ASSIGNMENT >>
Only lines with the word "Instance" belong in the answer; copy them from the records below.
◇ ◇ ◇ ◇ ◇ ◇ ◇
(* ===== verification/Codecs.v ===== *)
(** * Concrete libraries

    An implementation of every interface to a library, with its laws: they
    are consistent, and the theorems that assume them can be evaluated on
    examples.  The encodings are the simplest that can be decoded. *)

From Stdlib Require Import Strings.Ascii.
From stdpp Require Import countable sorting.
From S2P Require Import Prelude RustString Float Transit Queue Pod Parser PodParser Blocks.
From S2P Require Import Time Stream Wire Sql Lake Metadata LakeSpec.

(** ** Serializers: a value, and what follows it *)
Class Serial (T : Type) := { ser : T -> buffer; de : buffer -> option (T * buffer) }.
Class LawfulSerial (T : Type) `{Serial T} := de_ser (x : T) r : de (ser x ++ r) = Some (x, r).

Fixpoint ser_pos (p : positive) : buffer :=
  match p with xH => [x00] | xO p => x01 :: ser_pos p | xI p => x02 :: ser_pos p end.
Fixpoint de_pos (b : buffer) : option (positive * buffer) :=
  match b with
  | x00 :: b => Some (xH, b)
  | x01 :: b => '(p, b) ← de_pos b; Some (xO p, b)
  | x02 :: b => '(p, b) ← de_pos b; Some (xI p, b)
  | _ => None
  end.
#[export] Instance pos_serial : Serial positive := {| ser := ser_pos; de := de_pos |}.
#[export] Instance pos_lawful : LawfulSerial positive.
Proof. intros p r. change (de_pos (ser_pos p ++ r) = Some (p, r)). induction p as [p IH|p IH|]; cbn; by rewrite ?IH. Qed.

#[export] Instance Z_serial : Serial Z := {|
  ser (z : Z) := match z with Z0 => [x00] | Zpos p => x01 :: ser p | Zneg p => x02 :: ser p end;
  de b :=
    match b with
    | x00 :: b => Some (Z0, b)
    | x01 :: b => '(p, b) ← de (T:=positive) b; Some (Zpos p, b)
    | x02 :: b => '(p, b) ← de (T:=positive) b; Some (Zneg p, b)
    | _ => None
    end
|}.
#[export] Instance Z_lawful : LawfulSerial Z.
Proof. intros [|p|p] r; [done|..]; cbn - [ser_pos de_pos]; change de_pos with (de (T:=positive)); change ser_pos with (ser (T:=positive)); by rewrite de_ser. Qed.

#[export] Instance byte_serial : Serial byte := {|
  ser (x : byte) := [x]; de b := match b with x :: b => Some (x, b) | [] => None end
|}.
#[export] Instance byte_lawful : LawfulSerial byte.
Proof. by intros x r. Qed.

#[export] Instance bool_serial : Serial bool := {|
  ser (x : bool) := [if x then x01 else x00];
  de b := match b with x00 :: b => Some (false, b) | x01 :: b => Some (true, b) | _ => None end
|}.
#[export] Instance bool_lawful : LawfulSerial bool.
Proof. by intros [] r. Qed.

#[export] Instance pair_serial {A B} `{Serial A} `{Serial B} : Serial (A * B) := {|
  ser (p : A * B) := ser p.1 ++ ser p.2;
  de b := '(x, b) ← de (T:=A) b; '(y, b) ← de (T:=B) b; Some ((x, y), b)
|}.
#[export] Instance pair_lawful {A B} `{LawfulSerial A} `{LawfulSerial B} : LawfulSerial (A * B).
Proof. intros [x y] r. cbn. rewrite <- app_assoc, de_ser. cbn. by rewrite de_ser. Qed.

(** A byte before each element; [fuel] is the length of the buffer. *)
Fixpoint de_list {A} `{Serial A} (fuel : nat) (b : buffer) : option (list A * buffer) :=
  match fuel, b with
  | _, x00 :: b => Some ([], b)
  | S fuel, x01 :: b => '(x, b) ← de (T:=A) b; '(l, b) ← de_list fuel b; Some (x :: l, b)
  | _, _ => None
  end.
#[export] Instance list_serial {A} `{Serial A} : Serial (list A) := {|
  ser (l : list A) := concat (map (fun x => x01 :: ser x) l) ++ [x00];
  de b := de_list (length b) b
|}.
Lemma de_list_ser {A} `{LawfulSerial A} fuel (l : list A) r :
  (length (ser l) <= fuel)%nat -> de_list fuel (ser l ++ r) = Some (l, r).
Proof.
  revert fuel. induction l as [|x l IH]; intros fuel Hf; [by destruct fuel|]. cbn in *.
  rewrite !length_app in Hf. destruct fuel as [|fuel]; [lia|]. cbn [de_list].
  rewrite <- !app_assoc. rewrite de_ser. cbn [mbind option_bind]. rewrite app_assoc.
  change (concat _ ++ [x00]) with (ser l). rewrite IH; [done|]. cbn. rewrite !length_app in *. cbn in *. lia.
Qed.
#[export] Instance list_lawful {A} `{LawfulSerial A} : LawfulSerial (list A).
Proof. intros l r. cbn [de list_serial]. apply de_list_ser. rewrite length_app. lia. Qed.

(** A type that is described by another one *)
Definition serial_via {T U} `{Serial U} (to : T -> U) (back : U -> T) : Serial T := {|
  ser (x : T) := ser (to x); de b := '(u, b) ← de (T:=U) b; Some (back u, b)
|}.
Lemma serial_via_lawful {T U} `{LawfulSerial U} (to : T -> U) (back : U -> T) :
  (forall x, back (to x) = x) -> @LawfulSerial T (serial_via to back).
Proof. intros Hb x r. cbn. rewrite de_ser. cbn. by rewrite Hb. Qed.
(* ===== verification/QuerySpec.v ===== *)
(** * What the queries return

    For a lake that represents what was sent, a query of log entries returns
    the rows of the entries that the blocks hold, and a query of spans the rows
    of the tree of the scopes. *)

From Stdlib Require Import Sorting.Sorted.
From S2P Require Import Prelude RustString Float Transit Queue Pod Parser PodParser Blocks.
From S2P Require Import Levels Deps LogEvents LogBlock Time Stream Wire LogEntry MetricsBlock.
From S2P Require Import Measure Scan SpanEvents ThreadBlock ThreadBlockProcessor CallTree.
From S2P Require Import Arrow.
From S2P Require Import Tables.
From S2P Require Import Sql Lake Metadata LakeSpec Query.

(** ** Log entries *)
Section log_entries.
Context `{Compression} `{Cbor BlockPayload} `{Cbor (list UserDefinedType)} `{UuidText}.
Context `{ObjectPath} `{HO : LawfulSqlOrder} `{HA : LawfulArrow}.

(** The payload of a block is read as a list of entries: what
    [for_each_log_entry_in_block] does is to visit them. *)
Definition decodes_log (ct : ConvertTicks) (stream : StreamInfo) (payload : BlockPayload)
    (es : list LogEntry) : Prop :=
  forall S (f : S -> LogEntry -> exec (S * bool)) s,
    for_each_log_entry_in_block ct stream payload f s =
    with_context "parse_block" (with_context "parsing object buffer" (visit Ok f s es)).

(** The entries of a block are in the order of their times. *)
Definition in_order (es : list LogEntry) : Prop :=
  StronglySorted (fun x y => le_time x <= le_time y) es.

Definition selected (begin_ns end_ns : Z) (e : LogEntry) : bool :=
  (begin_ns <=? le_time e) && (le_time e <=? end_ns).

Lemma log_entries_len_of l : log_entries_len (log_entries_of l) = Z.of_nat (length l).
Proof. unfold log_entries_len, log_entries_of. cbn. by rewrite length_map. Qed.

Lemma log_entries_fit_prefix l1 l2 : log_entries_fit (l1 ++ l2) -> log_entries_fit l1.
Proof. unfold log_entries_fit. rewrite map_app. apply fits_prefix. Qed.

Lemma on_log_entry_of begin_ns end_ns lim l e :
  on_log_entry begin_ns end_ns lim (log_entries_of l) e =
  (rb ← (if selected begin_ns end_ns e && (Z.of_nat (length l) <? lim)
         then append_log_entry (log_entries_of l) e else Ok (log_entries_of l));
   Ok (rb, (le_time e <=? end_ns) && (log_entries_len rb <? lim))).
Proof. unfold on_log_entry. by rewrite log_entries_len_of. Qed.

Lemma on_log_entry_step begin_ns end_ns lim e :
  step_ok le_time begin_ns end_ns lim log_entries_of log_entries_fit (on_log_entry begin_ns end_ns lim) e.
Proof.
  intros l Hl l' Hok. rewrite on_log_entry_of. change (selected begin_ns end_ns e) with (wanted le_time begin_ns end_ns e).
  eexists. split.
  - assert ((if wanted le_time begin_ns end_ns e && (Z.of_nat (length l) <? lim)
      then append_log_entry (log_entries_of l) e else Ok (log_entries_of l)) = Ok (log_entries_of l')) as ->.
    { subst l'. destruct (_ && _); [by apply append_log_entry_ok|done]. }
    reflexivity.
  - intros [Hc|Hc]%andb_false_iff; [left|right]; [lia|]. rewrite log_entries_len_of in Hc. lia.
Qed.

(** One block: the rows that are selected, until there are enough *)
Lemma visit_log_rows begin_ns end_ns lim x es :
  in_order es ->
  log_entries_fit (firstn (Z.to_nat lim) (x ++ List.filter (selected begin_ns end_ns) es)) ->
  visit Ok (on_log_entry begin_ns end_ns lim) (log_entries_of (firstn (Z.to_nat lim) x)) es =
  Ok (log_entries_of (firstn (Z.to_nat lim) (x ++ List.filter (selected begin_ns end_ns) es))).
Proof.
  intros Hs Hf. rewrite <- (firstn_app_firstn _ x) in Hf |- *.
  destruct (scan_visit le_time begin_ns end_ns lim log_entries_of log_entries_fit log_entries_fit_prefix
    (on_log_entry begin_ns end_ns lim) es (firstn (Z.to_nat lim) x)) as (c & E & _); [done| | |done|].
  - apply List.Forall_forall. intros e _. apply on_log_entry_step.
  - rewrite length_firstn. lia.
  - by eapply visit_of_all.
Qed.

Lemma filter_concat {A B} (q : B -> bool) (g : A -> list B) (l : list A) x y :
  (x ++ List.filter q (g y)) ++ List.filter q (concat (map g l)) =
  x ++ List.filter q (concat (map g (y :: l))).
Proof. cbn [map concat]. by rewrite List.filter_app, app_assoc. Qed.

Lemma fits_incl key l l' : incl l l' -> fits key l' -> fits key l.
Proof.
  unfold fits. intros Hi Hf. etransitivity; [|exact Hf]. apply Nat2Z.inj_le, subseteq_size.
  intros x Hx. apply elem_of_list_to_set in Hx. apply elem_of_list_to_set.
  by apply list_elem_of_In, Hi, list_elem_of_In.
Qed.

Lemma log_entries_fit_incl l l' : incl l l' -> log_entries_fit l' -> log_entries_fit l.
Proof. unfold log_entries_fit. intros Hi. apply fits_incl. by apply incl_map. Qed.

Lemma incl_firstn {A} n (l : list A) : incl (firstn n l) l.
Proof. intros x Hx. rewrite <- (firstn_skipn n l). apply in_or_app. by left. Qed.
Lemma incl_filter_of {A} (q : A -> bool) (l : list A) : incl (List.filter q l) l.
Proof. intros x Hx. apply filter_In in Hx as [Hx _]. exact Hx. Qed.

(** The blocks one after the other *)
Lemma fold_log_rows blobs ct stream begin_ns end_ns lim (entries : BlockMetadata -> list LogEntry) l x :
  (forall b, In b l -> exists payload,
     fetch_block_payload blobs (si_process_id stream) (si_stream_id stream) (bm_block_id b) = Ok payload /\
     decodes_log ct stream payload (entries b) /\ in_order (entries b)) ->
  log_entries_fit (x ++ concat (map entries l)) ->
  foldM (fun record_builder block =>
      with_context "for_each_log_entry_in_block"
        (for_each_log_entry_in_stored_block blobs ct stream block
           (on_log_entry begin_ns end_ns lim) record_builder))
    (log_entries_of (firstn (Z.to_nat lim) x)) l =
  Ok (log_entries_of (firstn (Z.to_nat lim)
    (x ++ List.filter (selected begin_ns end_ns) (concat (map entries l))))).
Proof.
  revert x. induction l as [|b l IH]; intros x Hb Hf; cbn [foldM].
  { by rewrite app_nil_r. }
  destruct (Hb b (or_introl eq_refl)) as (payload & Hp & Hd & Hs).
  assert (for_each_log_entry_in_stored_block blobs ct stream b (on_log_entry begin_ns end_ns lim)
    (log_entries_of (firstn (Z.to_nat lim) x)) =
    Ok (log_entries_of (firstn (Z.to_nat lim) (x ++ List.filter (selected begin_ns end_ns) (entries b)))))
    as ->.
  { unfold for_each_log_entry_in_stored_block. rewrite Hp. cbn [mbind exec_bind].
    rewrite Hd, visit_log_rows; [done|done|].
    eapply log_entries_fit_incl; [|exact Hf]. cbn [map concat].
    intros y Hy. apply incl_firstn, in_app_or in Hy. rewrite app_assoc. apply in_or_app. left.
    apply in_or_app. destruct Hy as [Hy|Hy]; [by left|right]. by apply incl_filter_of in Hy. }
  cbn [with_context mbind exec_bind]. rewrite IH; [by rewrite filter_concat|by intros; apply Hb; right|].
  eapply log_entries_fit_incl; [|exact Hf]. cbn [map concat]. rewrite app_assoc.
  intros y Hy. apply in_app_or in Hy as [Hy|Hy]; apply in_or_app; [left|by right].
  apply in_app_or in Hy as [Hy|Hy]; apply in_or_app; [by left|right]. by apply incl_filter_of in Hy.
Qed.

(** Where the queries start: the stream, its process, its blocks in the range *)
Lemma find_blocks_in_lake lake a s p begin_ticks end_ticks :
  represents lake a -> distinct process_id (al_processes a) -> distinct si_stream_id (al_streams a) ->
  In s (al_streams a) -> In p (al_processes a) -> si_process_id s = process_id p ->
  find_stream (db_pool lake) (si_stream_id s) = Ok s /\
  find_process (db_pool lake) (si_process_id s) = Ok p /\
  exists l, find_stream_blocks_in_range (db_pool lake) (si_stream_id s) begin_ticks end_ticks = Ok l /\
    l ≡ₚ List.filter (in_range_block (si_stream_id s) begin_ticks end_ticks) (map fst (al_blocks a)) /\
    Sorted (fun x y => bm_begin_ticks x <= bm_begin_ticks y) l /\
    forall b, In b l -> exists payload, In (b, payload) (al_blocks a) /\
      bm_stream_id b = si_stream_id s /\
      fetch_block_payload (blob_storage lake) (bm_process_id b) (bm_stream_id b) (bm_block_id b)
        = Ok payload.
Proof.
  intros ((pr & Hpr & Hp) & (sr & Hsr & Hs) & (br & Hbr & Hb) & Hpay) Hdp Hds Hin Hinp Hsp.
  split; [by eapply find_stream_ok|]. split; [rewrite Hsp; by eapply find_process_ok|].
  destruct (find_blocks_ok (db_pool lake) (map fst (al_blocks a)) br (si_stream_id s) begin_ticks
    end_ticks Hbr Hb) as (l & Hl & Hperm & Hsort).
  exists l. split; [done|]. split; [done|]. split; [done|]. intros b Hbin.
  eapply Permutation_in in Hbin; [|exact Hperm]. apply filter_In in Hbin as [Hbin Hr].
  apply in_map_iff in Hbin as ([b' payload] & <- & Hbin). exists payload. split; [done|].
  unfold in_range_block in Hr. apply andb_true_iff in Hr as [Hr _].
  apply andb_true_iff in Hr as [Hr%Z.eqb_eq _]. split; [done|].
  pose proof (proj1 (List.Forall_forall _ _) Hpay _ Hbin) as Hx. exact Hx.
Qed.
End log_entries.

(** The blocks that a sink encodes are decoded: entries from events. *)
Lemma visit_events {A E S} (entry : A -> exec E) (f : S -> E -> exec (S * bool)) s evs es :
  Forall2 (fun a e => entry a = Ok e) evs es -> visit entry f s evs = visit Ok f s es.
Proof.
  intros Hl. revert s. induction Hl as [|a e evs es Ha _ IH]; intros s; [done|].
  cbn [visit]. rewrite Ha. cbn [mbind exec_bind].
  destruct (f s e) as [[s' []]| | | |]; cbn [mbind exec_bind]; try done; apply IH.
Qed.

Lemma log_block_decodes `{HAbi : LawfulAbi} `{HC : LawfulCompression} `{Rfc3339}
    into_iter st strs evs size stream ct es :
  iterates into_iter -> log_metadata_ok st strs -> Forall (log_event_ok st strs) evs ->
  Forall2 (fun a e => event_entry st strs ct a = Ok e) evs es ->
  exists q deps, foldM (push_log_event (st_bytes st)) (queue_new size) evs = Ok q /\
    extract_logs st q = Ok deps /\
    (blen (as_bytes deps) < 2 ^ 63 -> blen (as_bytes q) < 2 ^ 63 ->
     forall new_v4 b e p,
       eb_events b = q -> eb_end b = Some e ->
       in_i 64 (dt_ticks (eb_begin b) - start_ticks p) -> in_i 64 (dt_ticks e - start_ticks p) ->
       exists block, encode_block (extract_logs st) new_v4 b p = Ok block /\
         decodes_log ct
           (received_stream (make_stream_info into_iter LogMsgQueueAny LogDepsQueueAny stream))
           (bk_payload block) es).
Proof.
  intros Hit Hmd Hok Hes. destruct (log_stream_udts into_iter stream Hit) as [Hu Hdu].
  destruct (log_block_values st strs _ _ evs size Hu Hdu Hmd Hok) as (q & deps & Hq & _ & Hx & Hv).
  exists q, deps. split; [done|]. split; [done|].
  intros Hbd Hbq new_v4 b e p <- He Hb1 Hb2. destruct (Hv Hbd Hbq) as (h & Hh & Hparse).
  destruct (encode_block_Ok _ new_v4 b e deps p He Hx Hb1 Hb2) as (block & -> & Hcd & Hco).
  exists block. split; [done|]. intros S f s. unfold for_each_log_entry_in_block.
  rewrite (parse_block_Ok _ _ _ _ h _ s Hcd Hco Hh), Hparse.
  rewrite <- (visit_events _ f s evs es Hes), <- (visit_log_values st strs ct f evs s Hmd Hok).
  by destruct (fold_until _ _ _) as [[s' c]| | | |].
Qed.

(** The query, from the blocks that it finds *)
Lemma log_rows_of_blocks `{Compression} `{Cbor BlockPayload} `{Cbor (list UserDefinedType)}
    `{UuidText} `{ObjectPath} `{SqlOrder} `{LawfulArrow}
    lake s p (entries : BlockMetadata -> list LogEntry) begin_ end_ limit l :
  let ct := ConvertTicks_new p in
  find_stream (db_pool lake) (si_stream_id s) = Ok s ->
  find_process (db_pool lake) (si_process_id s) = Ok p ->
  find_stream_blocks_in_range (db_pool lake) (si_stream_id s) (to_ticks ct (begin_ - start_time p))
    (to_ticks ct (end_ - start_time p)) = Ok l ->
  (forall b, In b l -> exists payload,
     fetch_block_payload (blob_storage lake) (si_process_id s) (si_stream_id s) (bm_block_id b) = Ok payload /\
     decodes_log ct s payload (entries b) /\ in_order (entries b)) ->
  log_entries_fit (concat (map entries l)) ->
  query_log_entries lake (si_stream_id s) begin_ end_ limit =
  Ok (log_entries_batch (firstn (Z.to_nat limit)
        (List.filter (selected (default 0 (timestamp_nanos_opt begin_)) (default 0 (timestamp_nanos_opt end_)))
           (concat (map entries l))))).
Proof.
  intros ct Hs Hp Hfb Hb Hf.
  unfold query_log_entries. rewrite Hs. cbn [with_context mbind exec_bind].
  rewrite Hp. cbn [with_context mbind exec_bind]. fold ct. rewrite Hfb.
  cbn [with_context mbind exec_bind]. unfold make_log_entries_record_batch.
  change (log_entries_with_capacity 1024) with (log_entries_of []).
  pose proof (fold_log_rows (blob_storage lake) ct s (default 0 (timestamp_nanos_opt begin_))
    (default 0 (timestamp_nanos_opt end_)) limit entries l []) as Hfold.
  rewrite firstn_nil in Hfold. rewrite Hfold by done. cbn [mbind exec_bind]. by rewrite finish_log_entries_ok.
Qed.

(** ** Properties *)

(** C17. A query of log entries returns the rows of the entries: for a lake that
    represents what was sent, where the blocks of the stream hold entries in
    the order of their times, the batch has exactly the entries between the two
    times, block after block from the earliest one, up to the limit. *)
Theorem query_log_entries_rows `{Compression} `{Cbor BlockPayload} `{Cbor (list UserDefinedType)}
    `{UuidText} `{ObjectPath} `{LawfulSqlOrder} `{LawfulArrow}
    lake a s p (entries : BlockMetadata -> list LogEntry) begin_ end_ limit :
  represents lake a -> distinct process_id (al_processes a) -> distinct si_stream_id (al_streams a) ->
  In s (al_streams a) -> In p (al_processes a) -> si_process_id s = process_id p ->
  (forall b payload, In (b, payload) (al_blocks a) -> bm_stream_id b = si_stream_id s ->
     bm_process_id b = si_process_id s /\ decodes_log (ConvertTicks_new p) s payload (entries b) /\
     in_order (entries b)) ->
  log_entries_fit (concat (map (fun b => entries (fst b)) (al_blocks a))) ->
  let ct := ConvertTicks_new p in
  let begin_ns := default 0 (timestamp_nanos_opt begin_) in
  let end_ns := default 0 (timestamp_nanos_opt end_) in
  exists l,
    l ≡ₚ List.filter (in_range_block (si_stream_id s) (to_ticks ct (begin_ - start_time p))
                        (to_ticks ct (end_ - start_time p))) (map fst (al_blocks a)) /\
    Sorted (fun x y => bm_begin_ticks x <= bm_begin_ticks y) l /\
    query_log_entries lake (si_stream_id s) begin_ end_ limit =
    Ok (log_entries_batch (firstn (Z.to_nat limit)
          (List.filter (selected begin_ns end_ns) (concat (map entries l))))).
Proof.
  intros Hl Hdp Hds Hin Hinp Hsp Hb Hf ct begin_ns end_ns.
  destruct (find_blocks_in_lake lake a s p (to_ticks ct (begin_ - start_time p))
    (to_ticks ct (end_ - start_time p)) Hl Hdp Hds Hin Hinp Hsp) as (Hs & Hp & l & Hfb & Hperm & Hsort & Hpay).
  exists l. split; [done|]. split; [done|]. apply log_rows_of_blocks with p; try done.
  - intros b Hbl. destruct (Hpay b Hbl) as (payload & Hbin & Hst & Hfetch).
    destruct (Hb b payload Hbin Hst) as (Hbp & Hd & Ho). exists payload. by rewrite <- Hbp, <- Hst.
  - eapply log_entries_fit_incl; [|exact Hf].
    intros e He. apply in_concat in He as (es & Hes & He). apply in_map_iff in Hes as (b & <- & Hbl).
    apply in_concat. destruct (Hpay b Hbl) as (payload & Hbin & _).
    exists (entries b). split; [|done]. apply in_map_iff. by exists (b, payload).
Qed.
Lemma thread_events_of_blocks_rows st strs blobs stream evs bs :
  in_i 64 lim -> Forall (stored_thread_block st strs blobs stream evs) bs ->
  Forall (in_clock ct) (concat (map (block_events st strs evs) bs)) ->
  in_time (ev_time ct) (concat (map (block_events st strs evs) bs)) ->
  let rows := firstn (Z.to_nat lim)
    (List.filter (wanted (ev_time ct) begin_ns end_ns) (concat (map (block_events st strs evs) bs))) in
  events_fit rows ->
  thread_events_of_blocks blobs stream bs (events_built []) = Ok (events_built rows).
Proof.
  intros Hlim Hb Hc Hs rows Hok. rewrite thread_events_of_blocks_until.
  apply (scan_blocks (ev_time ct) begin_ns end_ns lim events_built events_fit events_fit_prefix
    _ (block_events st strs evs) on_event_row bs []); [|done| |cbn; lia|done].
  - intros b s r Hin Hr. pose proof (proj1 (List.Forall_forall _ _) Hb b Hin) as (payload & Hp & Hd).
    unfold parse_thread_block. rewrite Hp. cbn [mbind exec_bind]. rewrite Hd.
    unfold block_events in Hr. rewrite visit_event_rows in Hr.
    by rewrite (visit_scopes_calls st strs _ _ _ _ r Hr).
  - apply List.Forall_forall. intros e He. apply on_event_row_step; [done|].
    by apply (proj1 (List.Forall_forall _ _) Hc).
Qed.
◇ ◇ ◇ ◇ ◇ ◇ ◇
ANSWER FOR THE TASK >>
#[export] Instance pos_serial : Serial positive := {| ser := ser_pos; de := de_pos |}.
#[export] Instance pos_lawful : LawfulSerial positive.
#[export] Instance Z_serial : Serial Z := {|
#[export] Instance Z_lawful : LawfulSerial Z.
#[export] Instance byte_serial : Serial byte := {|
#[export] Instance byte_lawful : LawfulSerial byte.
#[export] Instance bool_serial : Serial bool := {|
#[export] Instance bool_lawful : LawfulSerial bool.
#[export] Instance pair_serial {A B} `{Serial A} `{Serial B} : Serial (A * B) := {|
#[export] Instance pair_lawful {A B} `{LawfulSerial A} `{LawfulSerial B} : LawfulSerial (A * B).
#[export] Instance list_serial {A} `{Serial A} : Serial (list A) := {|
#[export] Instance list_lawful {A} `{LawfulSerial A} : LawfulSerial (list A).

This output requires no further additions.